Every query operator accepts a shared options argument where you can pass a filter, a limit, a cursor for pagination, scanForward: false to reverse order, and (for sharded keys) a shard number. Filters use tuple syntax from @faceteer/expression-builder and run on the server after key conditions, so they shrink the response but not the read cost.
// Everything in the partition except failed tasks
const { records, cursor } = await TaskFacet.query({ teamId }).list({
filter: ['status', '<>', 'failed'],
limit: 50,
});One of our access patterns was "List users by team ordered by the date created", but our sort key is ordered by the userId.
One option would be to include the user's dateCreated as a part of the sort key for a user.
const UserFacet = new Facet({
name: "USER",
PK: {
keys: ["teamId"],
prefix: "#TEAM",
},
SK: {
- keys: ["userId"],
+ keys: ["dateCreated", "userId"],
prefix: "#USER",
},
connection: {
dynamoDb: dynamoDbClient,
tableName: dynamoDbTableName,
},
validator: userValidator,
});We have some restrictions to consider before using this approach though.
- Partition and sort keys are IMMUTABLE and cannot be changed.
- You MUST provide all properties that make up a partition and sort key when getting a record by it's ID.
It is unlikely that a user's created date will change, so having it be part of the immutable partition key is fine.
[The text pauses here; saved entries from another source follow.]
(** * SimPEG: the cylindrical 1D mesh, the NSEM receivers and the data

    A shallow embedding of [SimPEG/mesh/Cyl1DMesh.py],
    [SimPEG/EM/NSEM/RxNSEM.py] and [SimPEG/Data.py].

    Numbers.  The Python code computes with IEEE doubles and complex doubles.
    The properties verified here are the algebraic ones the code is written
    to satisfy, so floats are read as real numbers ([R] of the Standard
    Library) and complex floats as pairs of reals; rounding is not modelled.

    Errors.  A Python exception is a value of [exn]; a function that can
    raise returns a [result]. *)

From Stdlib Require Import Reals Lra Lia String DecimalString Arith ZArith Bool
  List.
Import ListNotations.

Open Scope R_scope.

(** ** Exceptions and results *)

Inductive exn : Type :=
| AssertionError (msg : string)
| ValueError (msg : string)
| IndexError (msg : string)
| AttributeError (msg : string)
| UnboundLocalError (name : string)
| NotImplementedError (msg : string).

Inductive result (A : Type) : Type :=
| Ok (a : A)
| Raise (e : exn).

Arguments Ok {A} a.
Arguments Raise {A} e.

Definition bind {A B : Type} (r : result A) (k : A -> result B) : result B :=
  match r with
  | Ok a => k a
  | Raise e => Raise e
  end.

Notation "x <- r ;; k" := (bind r (fun x => k))
  (at level 61, r at next level, right associativity).

(** [assert cond, msg] *)
Definition assert (cond : bool) (msg : string) : result unit :=
  if cond then Ok tt else Raise (AssertionError msg).

(** ** Vectors of reals (1D numpy arrays) *)

Definition np_sum (l : list R) : R := fold_right Rplus 0 l.

(** [a.cumsum()] *)
Fixpoint cumsum_from (acc : R) (l : list R) : list R :=
  match l with
  | [] => []
  | x :: t => (acc + x) :: cumsum_from (acc + x) t
  end.

Definition cumsum (l : list R) : list R := cumsum_from 0 l.

(** Elementwise binary operation on two 1D arrays of the same length. *)
Fixpoint zip_with {A B X : Type} (f : A -> B -> X) (a : list A) (b : list B)
  : list X :=
  match a, b with
  | x :: a', y :: b' => f x y :: zip_with f a' b'
  | _, _ => []
  end.

(** [np.kron(a, b)] of two 1D arrays: entry [i*len(b)+j] is [a[i]*b[j]]. *)
Definition kron1 (a b : list R) : list R :=
  flat_map (fun x => map (Rmult x) b) a.

(** [np.ones(n)] and [np.ones_like(a)] *)
Definition ones (n : nat) : list R := repeat 1 n.
Definition ones_like (a : list R) : list R := ones (length a).

(** [a.repeat(n)] : every element repeated [n] times, in place. *)
Definition np_repeat (a : list R) (n : nat) : list R :=
  flat_map (fun x => repeat x n) a.

(** [max(a)] : raises on an empty array. *)
Definition np_max (a : list R) : result R :=
  match a with
  | [] => Raise (ValueError "max() arg is an empty sequence")
  | x :: t => Ok (fold_left Rmax t x)
  end.

(** Sum of [f 0 .. f (n-1)]. *)
Fixpoint big_sum (f : nat -> R) (n : nat) : R :=
  match n with
  | O => 0
  | S n' => big_sum f n' + f n'
  end.

(** ** numpy arrays as Python objects

    [shape] is the array's shape and [flat] its elements in column-major
    order, which is what [mkvc] returns.  A well-formed array has as many
    elements as its shape says. *)

Record ndarray : Type := mk_ndarray {
  shape : list nat;
  flat : list R
}.

Definition wf_ndarray (a : ndarray) : Prop :=
  fold_right Nat.mul 1%nat (shape a) = length (flat a).

Definition size (a : ndarray) : nat := length (flat a).

Definition array1 (v : list R) : ndarray :=
  {| shape := [length v]; flat := v |}.

(** [mkvc(x)] : the array flattened (column-major) to one dimension. *)
Definition mkvc (a : ndarray) : list R := flat a.

(** The Python values a caller can pass where an array is expected. *)
Inductive pyobj : Type :=
| PyArray (a : ndarray)
| PyList (l : list R)
| PyFloat (x : R).

(** ** Sparse matrices (scipy.sparse)

    A matrix is its dimensions and its entries; only the entries [i j] with
    [i < nrows] and [j < ncols] are meaningful. *)

Record spmatrix : Type := mk_spmatrix {
  nrows : nat;
  ncols : nat;
  entry : nat -> nat -> R
}.

(** [sp.spdiags(data, diags, m, n)] : entry [(i, j)] on diagonal
    [k = j - i] takes [data[k_index][j]]. *)
Definition spdiags (data : list (list R)) (diags : list Z) (m n : nat)
  : spmatrix :=
  {| nrows := m; ncols := n;
     entry := fun i j =>
       np_sum (map (fun dk : list R * Z =>
                   if Z.eqb (Z.of_nat j - Z.of_nat i) (snd dk)
                   then nth j (fst dk) 0 else 0)
                (combine data diags)) |}.

(** [A[i0, j0] = x] on a sparse matrix. *)
Definition setitem (A : spmatrix) (i0 j0 : nat) (x : R) : result spmatrix :=
  if (i0 <? nrows A)%nat && (j0 <? ncols A)%nat
  then Ok {| nrows := nrows A; ncols := ncols A;
             entry := fun i j =>
               if (i =? i0)%nat && (j =? j0)%nat then x else entry A i j |}
  else Raise (IndexError "index out of bounds").

(** [sp.kron(A, B)] *)
Definition kron (A B : spmatrix) : spmatrix :=
  {| nrows := nrows A * nrows B; ncols := ncols A * ncols B;
     entry := fun i j =>
       entry A (i / nrows B) (j / ncols B)
       * entry B (i mod nrows B) (j mod ncols B) |}.

(** [sp.eye(n)] *)
Definition eye (n : nat) : spmatrix :=
  {| nrows := n; ncols := n;
     entry := fun i j => if (i =? j)%nat then 1 else 0 |}.

(** [A.T] *)
Definition transpose (A : spmatrix) : spmatrix :=
  {| nrows := ncols A; ncols := nrows A; entry := fun i j => entry A j i |}.
(** [potentialMatches.some(pm => pm.uuid === item.uuid && pm.startIndex === 0)] *)
Definition alreadyPrimary (potentialMatches : list PotentialMatch)
  (item : MasterItem) : bool :=
  existsb (fun pm => String.eqb (uuid pm) (m_uuid item)
                     && Nat.eqb (startIndex pm) 0)
    potentialMatches.

(** The first test of the loop over the master list: the name is the
    primary action name, or starts it and is followed by a space. *)
Definition primaryCandidate (primaryActionNameLower : string)
  (item : MasterItem) (potentialMatches : list PotentialMatch)
  : list PotentialMatch :=
  let itemNameLower := Js.toLowerCase (m_name item) in
  if String.eqb primaryActionNameLower itemNameLower
     || Js.startsWith primaryActionNameLower (itemNameLower +:+ " ")
  then
    let endIndex := String.length itemNameLower in
    let afterChar :=
      if Nat.leb (String.length primaryActionNameLower) endIndex then None
      else Js.charAt primaryActionNameLower endIndex in
    if atBoundary afterChar
    then potentialMatches ++ [matchAt item 0 endIndex]
    else potentialMatches
  else potentialMatches.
Having the created date as a part of the primary identifier for a user does seem odd though, and in general should be a smell that we're doing something wrong.
The second restriction ends up being problematic for us here. It would be cumbersome to have to provide the date that a user was created every time you want to get that user by their ID.
Another option is to prefix a user's ID with the date whenever you create a user. Let's re-visit our createNewUsers() function from earlier.
const users: User[] = usersToCreate.map((userToCreate) => ({
- userId: nanoid(),
+ userId: userToCreate.dateCreated.getTime().toString(36) + nanoid(),
...userToCreate,
}));Now the userId will start with a base 36 representation of when the user was created, ordering our sort key!
While this is a helpful technique, in many cases we won't be able to modify the sort key for the table to be ordered exactly how we need it.
To enable other access patterns we often have to use indexes...
Indexes
Dynamo DB uses Global Secondary Indexes (GSIs) to allow for repartitioning and resorting of data in a table. This is what allows us to add more access patterns for our facets.
Let's take a look at the four access patterns we need for our tasks:
- [ ] "List tasks by team ordered by the date they were created"
- [ ] "List tasks by team ordered by the date they are due"
- [ ] "List tasks by user and by status ordered by the date they were created"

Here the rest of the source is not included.